See archived entries

Fusion machines

Searching for the perfect shape

Kirsten Haupt

The perfect magnetic trap may not exist, but the torus-shaped tokamak is currently the fusion device with the best performance on record so far. Source: EFDA-JET (now EUROfusion) (Click to view larger version...)
The perfect magnetic trap may not exist, but the torus-shaped tokamak is currently the fusion device with the best performance on record so far. Source: EFDA-JET (now EUROfusion)
The perfect magnetic trap doesn't exist. Over time plasma physicists have experimented with different types of cylinders, magnetic mirrors and circular or helical shapes to optimize control of the plasma. While R&D continues on many fusion energy configurations, the torus-shaped tokamak has yet to be dethroned as the highest performing fusion device.

What is the objective of a magnetic fusion trap? Fusion plasmas must remain in suspension in order to avoid contact between the superheated particles and the material vessel. As plasmas consist of electrically charged particles—positive ions and negative electrons—they can be controlled and confined by magnetic forces. ITER's magnetic "cage" will be created by superconducting coils shaping and controlling the plasma, as well as by electrical currents circulating within.

The first magnetic traps were open-ended cylinders. (Click to view larger version...)
The first magnetic traps were open-ended cylinders.
In the early days of plasma research, physicists experimented with cylindrical systems—devices with coils around a tube that created linear magnetic fields running parallel to the vessel body. But the "holes" in the magnetic trap—the cylinder's open ends—resulted in high losses of energy as the plasma particles escaped.

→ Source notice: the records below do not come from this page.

(** No channel is kept without subscribers. *)
Definition wf_broker b : Prop := ∀ ch subs, b !! ch = Some subs → subs ≠ [].

Lemma subs_of_insert b ch ch' subs :
  subs_of (<[ch := subs]> b) ch' = if decide (ch = ch') then subs else subs_of b ch'.
Proof.
  unfold subs_of. case_decide; subst; [by rewrite lookup_insert_eq|by rewrite lookup_insert_ne].
Qed.

Lemma subs_of_drop b ch ch' sub :
  subs_of (drop_from b ch sub) ch' =
    if decide (ch = ch') then removeOne (subs_of b ch) sub else subs_of b ch'.
Proof.
  unfold drop_from. destruct (decide (length _ = 0%nat)) as [Hz|Hz].
  - apply nil_length_inv in Hz. unfold subs_of at 1. case_decide; subst.
    + by rewrite lookup_delete_eq, Hz.
    + by rewrite lookup_delete_ne.
  - apply subs_of_insert.
Qed.

Lemma wf_drop b ch sub : wf_broker b → wf_broker (drop_from b ch sub).
Proof.
  intros Hwf ch' subs. unfold drop_from. case_decide as Hz.
  - rewrite lookup_delete_Some. intros [_ Hl]. by eapply Hwf.
  - rewrite lookup_insert_Some. intros [[-> <-]|[_ Hl]]; [|by eapply Hwf].
    by intros Hnil; rewrite Hnil in Hz.
Qed.

Lemma wf_Subscribe b channel sub : wf_broker b → wf_broker (Subscribe b channel sub).1.
Proof.
  intros Hwf ch subs. simpl. rewrite lookup_insert_Some.
  intros [[_ <-]|[_ Hl]]; [|by eapply Hwf]. by destruct (subs_of b channel).
Qed.

Lemma wf_Unsubscribe order b channel sub : wf_broker b → wf_broker (Unsubscribe order b channel sub).1.
Proof.
  intros Hwf. unfold Unsubscribe. case_decide; [|by apply wf_drop]. simpl.
  revert b Hwf. induction order as [|ch order IH]; intros b Hwf; simpl; [done|].
  by apply IH, wf_drop.
Qed.

(** Every operation keeps the state without empty channels. *)
Theorem broker_wf_preserved b order channel sub :
  wf_broker b →
  wf_broker (Subscribe b channel sub).1 ∧ wf_broker (Unsubscribe order b channel sub).1.
Proof.
  intros Hwf. split; [by apply wf_Subscribe|by apply wf_Unsubscribe].
Qed.

Lemma mult_drop b ch ch' sub sub' :
  mult (drop_from b ch sub) ch' sub' =
    (mult b ch' sub' - if decide (ch = ch' ∧ sub' = sub) then 1 else 0)%nat.
Proof.
  unfold mult. rewrite subs_of_drop. destruct (decide (ch = ch')) as [->|Hne].
  - rewrite occurrences_removeOne. destruct (decide (sub' = sub)); subst.
    + by rewrite decide_True.
    + rewrite decide_False; [done|]. by intros [].
  - rewrite decide_False; [lia|]. by intros [].
Qed.

Lemma mult_drop_all order b ch sub sub' :
  NoDup order →
  mult (foldl (λ b ch, drop_from b ch sub) b order) ch sub' =
    (mult b ch sub' - if decide (ch ∈ order ∧ sub' = sub) then 1 else 0)%nat.
Proof.
  revert b. induction order as [|c order IH]; intros b Hnd; cbn [foldl].
  { rewrite decide_False; [lia|]. by intros [?%not_elem_of_nil _]. }
  apply list.NoDup_cons in Hnd as [Hc Hnd]. rewrite IH, mult_drop by done.
  destruct (decide (sub' = sub)) as [->|Hne].
  2: { rewrite !decide_False by (by intros [_ ?]). lia. }
  destruct (decide (c = ch)) as [->|Hne].
  - rewrite (decide_False (P := ch ∈ order ∧ _)) by (by intros [? _]).
    rewrite !decide_True by (split; [|done]; done || by left). lia.
  - rewrite (decide_False (P := c = ch ∧ _)) by (by intros [? _]). rewrite Nat.sub_0_r. f_equal.
    apply decide_ext. rewrite elem_of_cons. intuition congruence.
Qed.

Lemma visits_NoDup order b : visits order b → NoDup order.
Proof. intros Hv. rewrite Hv. apply NoDup_fst_map_to_list. Qed.

Lemma visits_elem order b ch : visits order b → ch ∈ order ↔ is_Some (b !! ch).
Proof.
  intros Hv. rewrite Hv, list_elem_of_fmap. split.
  - intros ([c subs] & -> & Hin%elem_of_map_to_list). by eexists.
  - intros [subs Hs]. exists (ch, subs). split; [done|]. by apply elem_of_map_to_list.
Qed.

Lemma mult_absent b ch sub : b !! ch = None → mult b ch sub = 0%nat.
Proof. intros Hb. unfold mult, subs_of. by rewrite Hb. Qed.

Lemma subs_of_Subscribe b channel sub ch :
  subs_of (Subscribe b channel sub).1 ch =
    subs_of b ch ++ (if decide (ch = channel) then [sub] else []).
Proof.
  unfold Subscribe; cbn [fst]. rewrite subs_of_insert. destruct (decide (channel = ch)) as [->|Hne].
  - by rewrite decide_True.
  - by rewrite decide_False, app_nil_r.
Qed.

Lemma mult_Subscribe b channel sub ch sub' :
  mult (Subscribe b channel sub).1 ch sub' =
    (mult b ch sub' + if decide (ch = channel ∧ sub' = sub) then 1 else 0)%nat.
Proof.
  unfold mult. rewrite subs_of_Subscribe, occurrences_app. f_equal.
  destruct (decide (ch = channel)) as [->|Hne].
  - rewrite occurrences_cons. destruct (decide (sub = sub')) as [->|Hs]; [by rewrite decide_True|].
    rewrite decide_False; [done|]. by intros [_ ->].
  - rewrite decide_False; [done|]. by intros [? _].
Qed.

Lemma mult_Unsubscribe b order channel sub ch sub' :
  visits order b →
  mult (Unsubscribe order b channel sub).1 ch sub' =
    (mult b ch sub' -
     if decide ((channel = "" ∨ ch = channel) ∧ sub' = sub) then 1 else 0)%nat.
Proof.
  intros Hv. unfold Unsubscribe. destruct (decide (channel = "")) as [->|Hne]; cbn [fst].
  - rewrite mult_drop_all by by eapply visits_NoDup.
    destruct (decide (ch ∈ order)) as [Hin|Hn].
    + f_equal. apply decide_ext. naive_solver.
    + rewrite mult_absent by (by apply eq_None_not_Some; rewrite <- visits_elem). lia.
  - rewrite mult_drop. f_equal. apply decide_ext. naive_solver.
Qed.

Source: WikiHelper2134 (Click to view larger version...)
Source: WikiHelper2134
Magnetic mirrors at the two openings of the device, essentially reflecting particles back into the cylinder, were an early attempt to solve the problem. Still, there were substantial losses of energy, despite the mirror trap.

The next solution came in the form of a closed system in which the magnetic field lines turn in on themselves—like a snake biting its tail—allowing the particles to spin indefinitely. The stellarator, with its complex geometry of twisted coils, was the first device to apply this shape, but using a complicated physical configuration that makes stellarators extremely challenging to build.

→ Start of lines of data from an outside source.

(* ===== verification/Writer.v ===== *)
(** The write side of a connection ([connWriter] of
    [src/internal/server/server.go], [writeValue] of
    [src/internal/resp/resp.go]): replies and published messages are written
    by several goroutines through one [bufio.Writer] behind a mutex. *)
From S2P Require Import Prelude GoStd Resp.
Local Open Scope Z_scope.

(** ** The network *)

(** A [net.Conn] as far as it is written to: the bytes it has taken, and
    [Write] with the contract of [io.Writer]: it takes a prefix, and less than
    all only with an error. *)
Class NetConn (W : Type) := {
  taken : W → list ascii;
  conn_Write : list ascii → W → nat * option string * W;
  conn_Write_takes p w n e w' :
    conn_Write p w = (n, e, w') →
    (n ≤ length p)%nat ∧ taken w' = taken w ++ take n p ∧ ((n < length p)%nat → e ≠ None);
}.
#[global] Hint Mode NetConn ! : typeclass_instances.

(** ** bufio.Writer *)

(** [defaultBufSize]. *)
Definition bufsize : nat := Z.to_nat 4096.

(** A [bufio.Writer]: what it has buffered, and its error, which stays. *)
Record bufWriter := mkWriter { buffered : list ascii; bw_err : option string }.

Definition NewWriter : bufWriter := mkWriter [] None.

Section writer.
Context `{NetConn W}.

(** [Flush]; the result is the writer's error. *)
Definition bw_Flush (b : bufWriter) (w : W) : bufWriter * W :=
  match bw_err b, buffered b with
  | Some _, _ | None, [] => (b, w)
  | None, buf =>
      let '(n, e, w) := conn_Write buf w in
      let e := if decide ((n < length buf)%nat ∧ e = None) then Some "short write" else e in
      (mkWriter (if e is Some _ then drop n buf else []) e, w)
  end.

Definition Available (b : bufWriter) : nat := bufsize - length (buffered b).

(** The loop of [Write] ([direct]) and [WriteString] while the text does not
    fit: an empty buffer is bypassed by the one, filled by the other. *)
Fixpoint bw_loop (fuel : nat) (direct : bool) (p : list ascii) (b : bufWriter) (w : W)
    : list ascii * bufWriter * W :=
  match fuel with
  | O => (p, b, w)
  | S fuel' =>
      if decide ((Available b < length p)%nat ∧ bw_err b = None) then
        if decide (direct = true ∧ buffered b = []) then
          let '(n, e, w) := conn_Write p w in
          bw_loop fuel' direct (drop n p) (mkWriter [] e) w
        else
          let n := Available b in
          let '(b, w) := bw_Flush (mkWriter (buffered b ++ take n p) None) w in
          bw_loop fuel' direct (drop n p) b w
      else (p, b, w)
  end.

(** [Write] and [WriteString]; a round that takes nothing off the text empties
    the buffer. *)
Definition bw_Write (direct : bool) (p : list ascii) (b : bufWriter) (w : W) : bufWriter * W :=
  let '(p, b, w) := bw_loop (S (S (length p))) direct p b w in
  (if bw_err b is Some _ then b else mkWriter (buffered b ++ p) None, w).
End writer.

(** ** connWriter *)

(** The calls [connWriter.Write] makes on the mutex and the writer. *)
Inductive op := Lock | Put (direct : bool) (p : list ascii) | Flush | Unlock.

(** Those of [writeValue]: [Fprintf] calls [Write]. *)
Fixpoint puts (v : Value) : list op :=
  match v with
  | SimpleString s => [Put true (TypeSimpleString :: bytes s ++ crlf)]
  | Error s => [Put true (TypeError :: bytes s ++ crlf)]
  | Integer n => [Put true (TypeInteger :: bytes (format_int n) ++ crlf)]
  | NullBulkString => [Put false (bytes "$-1" ++ crlf)]
  | BulkString s =>
      [Put true (TypeBulkString :: bytes (format_int (Z.of_nat (String.length s))) ++ crlf);
       Put false (bytes s); Put false crlf]
  | NullArray => [Put false (bytes "*-1" ++ crlf)]
  | Array vs =>
      Put true (TypeArray :: bytes (format_int (Z.of_nat (length vs))) ++ crlf) ::
        (fix puts_all vs := match vs with [] => [] | v :: vs' => puts v ++ puts_all vs' end) vs
  end.

(** [Value.WriteTo] on a [bufio.Writer], which it uses as it is. *)
Definition WriteTo (v : Value) : list op := puts v ++ [Flush].

(** [connWriter.Write]: [WriteTo] and one more [Flush] under the lock. *)
Definition write_ops (v : Value) : list op := [Lock] ++ WriteTo v ++ [Flush; Unlock].

(** A goroutine: the write it is in, with the calls left of it, and the values
    it will write after; it drops the errors of [Write]. *)
Record Writing := mkWriting { within : option (Value * list op); ahead : list Value }.

(** A connection: who holds [mu], [bw], the network, the goroutines. *)
Record ConnWriter (W : Type) := mkConnWriter {
  mu : option nat;
  bw : bufWriter;
  net : W;
  goroutines : list Writing;
}.
Arguments mkConnWriter {W}. Arguments mu {W}. Arguments bw {W}. Arguments net {W}. Arguments goroutines {W}.

Section conn_writer.
Context `{NetConn W}.

(** After a call of [bw]: an error makes [Write] return, and so unlock. *)
Definition go_on (b : bufWriter) (rest : list op) : list op := if bw_err b is Some _ then [Unlock] else rest.

(** The next call of goroutine [i], when it has one and need not wait, with
    the value whose turn begins. *)
Definition write_step (i : nat) (c : ConnWriter W) : option (ConnWriter W * list (nat * Value)) :=
  let goroutine g := <[i := g]> (goroutines c) in
  match goroutines c !! i with
  | Some (mkWriting None (v :: vs)) =>
      Some (mkConnWriter (mu c) (bw c) (net c) (goroutine (mkWriting (Some (v, write_ops v)) vs)), [])
  | Some (mkWriting (Some (v, o :: rest)) vs) =>
      let to ops := goroutine (mkWriting (Some (v, ops)) vs) in
      match o with
      | Lock =>
          if mu c is Some _ then None
          else Some (mkConnWriter (Some i) (bw c) (net c) (to rest), [(i, v)])
      | Put direct p =>
          let '(b, w) := bw_Write direct p (bw c) (net c) in
          Some (mkConnWriter (mu c) b w (to (go_on b rest)), [])
      | Flush =>
          let '(b, w) := bw_Flush (bw c) (net c) in
          Some (mkConnWriter (mu c) b w (to (go_on b rest)), [])
      | Unlock => Some (mkConnWriter None (bw c) (net c) (goroutine (mkWriting None vs)), [])
      end
  | _ => None
  end.

(** The goroutines take turns; the result has the values in the order in which
    their writes got the lock. *)
Fixpoint write_run (turns : list nat) (c : ConnWriter W) (order : list (nat * Value))
    : option (ConnWriter W * list (nat * Value)) :=
  match turns with
  | [] => Some (c, order)
  | i :: turns' => '(c', vs) ← write_step i c; write_run turns' c' (order ++ vs)
  end.

(** [newConnWriter], and the values each goroutine will write. *)
Definition newConnWriter (w : W) (todo : list (list Value)) : ConnWriter W :=
  mkConnWriter None NewWriter w (mkWriting None <$> todo).
End conn_writer.

(** ** The stream *)

Section stream.
Context `{NetConn W}.

(** All of [S] but [pending] has been written: what the network has taken is a
    beginning of it and, unless there was an error, the buffer has the rest. *)
Definition carries (S pending : list ascii) (b : bufWriter) (w : W) : Prop :=
  (length (buffered b) ≤ bufsize)%nat ∧ taken w `prefix_of` S ∧
  (bw_err b = None → taken w ++ buffered b ++ pending = S).

Lemma bufsize_pos : (0 < bufsize)%nat.
Proof. apply (bool_decide_unpack _). by vm_compute. Qed.

Lemma carries_grow S v b (w : W) : carries S [] b w → carries (S ++ v) v b w.
Proof.
  intros (Hlen & Hp & Hs). split; [done|]. split; [by apply prefix_app_r|]. intros He.
  rewrite <- (Hs He). by rewrite app_nil_r, app_assoc.
Qed.

(** [Write] of the network, [p] first of what is to come. *)
Lemma carries_conn S p q (w : W) n e w' :
  taken w ++ p ++ q = S → conn_Write p w = (n, e, w') →
  taken w' `prefix_of` S ∧ (e = None → n = length p ∧ taken w' ++ q = S).
Proof.
  intros HS Hw. apply conn_Write_takes in Hw as (Hn & Ht & Hshort). split.
  - rewrite Ht, <- HS. apply prefix_app. apply prefix_app_r. exists (drop n p). symmetry. apply take_drop.
  - intros He'. assert (n = length p) as -> by (destruct (decide (n < length p)%nat); [by destruct Hshort|lia]).
    split; [done|]. by rewrite Ht, take_ge, <- app_assoc.
Qed.

Lemma carries_Flush S p b (w : W) b' w' :
  carries S p b w → bw_Flush b w = (b', w') →
  carries S p b' w' ∧ (bw_err b' = None → buffered b' = []).
Proof.
  intros (Hlen & Hp & Hs). unfold bw_Flush. destruct (bw_err b) as [e|] eqn:He.
  { intros [= <- <-]. unfold carries. by rewrite He. }
  destruct (buffered b) as [|x buf] eqn:Hb.
  { intros [= <- <-]. split; [|done]. unfold carries. rewrite Hb. split; [done|]. by split; [|intros _; apply Hs]. }
  rewrite <- Hb in *. destruct (conn_Write (buffered b) w) as [[n e] w1] eqn:Hw. intros [= <- <-].
  pose proof (conn_Write_takes _ _ _ _ _ Hw) as (_ & _ & Hshort).
  rewrite decide_False by (intros [? ?]; by apply Hshort).
  destruct (carries_conn S (buffered b) p w n e w1) as [Hp' Hs']; [by apply Hs|done|].
  split; [|by destruct e]. split; [|split; [done|]]; cbn [buffered bw_err].
  - destruct e; simpl; [|lia]. rewrite length_drop. lia.
  - intros ->. by apply Hs'.
Qed.

Lemma carries_loop fuel direct S p q b (w : W) p' b' w' :
  carries S (p ++ q) b w → bw_loop fuel direct p b w = (p', b', w') → carries S (p' ++ q) b' w'.
Proof.
  revert p b w. induction fuel as [|fuel IH]; intros p b w Hc; cbn [bw_loop]; [by intros [= <- <- <-]|].
  case_decide as Hfull; [|by intros [= <- <- <-]]. destruct Hc as (Hlen & Hp & Hs), Hfull as [_ He]. case_decide as Hd.
  - destruct (conn_Write p w) as [[n e] w1] eqn:Hw. apply IH. destruct Hd as [_ Hb]. specialize (Hs He).
    rewrite Hb in Hs. destruct (carries_conn S p q w n e w1 Hs Hw) as [Hp1 Hs1].
    split; [simpl; lia|]. split; [done|]. intros He1. destruct (Hs1 He1) as [-> HS]. by rewrite drop_all.
  - destruct (bw_Flush _ w) as [b1 w1] eqn:Hf. apply IH.
    eapply (carries_Flush S (drop (Available b) p ++ q)); [|exact Hf]. split; [|split; [done|]]; cbn [buffered].
    + rewrite length_app, length_take. unfold Available. lia.
    + intros _. rewrite <- (Hs He), <- !app_assoc, (app_assoc (take _ p)). by rewrite take_drop.
Qed.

The complex geometry of the stellarator. Source: Max-Planck-Institut für Plasmaphysik (Click to view larger version...)
The complex geometry of the stellarator. Source: Max-Planck-Institut für Plasmaphysik
The torus-shaped tokamak, invented in Russia in the 1950s, also enables magnetic field lines that close to form a ring, but its smooth and symmetrical structure is much easier to build than the stellarator. However, there were early difficulties also with the tokamak design when experiments showed that electrically charged particles—while moving within the torus along magnetic field lines—would eventually drift off vertically, hit the walls and be lost.

This problem was resolved by inducing an electrical current inside the plasma, creating an additional magnetic field perpendicular to the current. As a result, the particles move in a three-dimensional curve, very much like a helix, and remain within the torus.

Today, the tokamak design rules supreme in the world of fusion. While innovators continue to experiment with a variety of devices, fuels, and approaches, the hydrogen-fuelled tokamak fusion reactor remains the device with the best performance on record so far.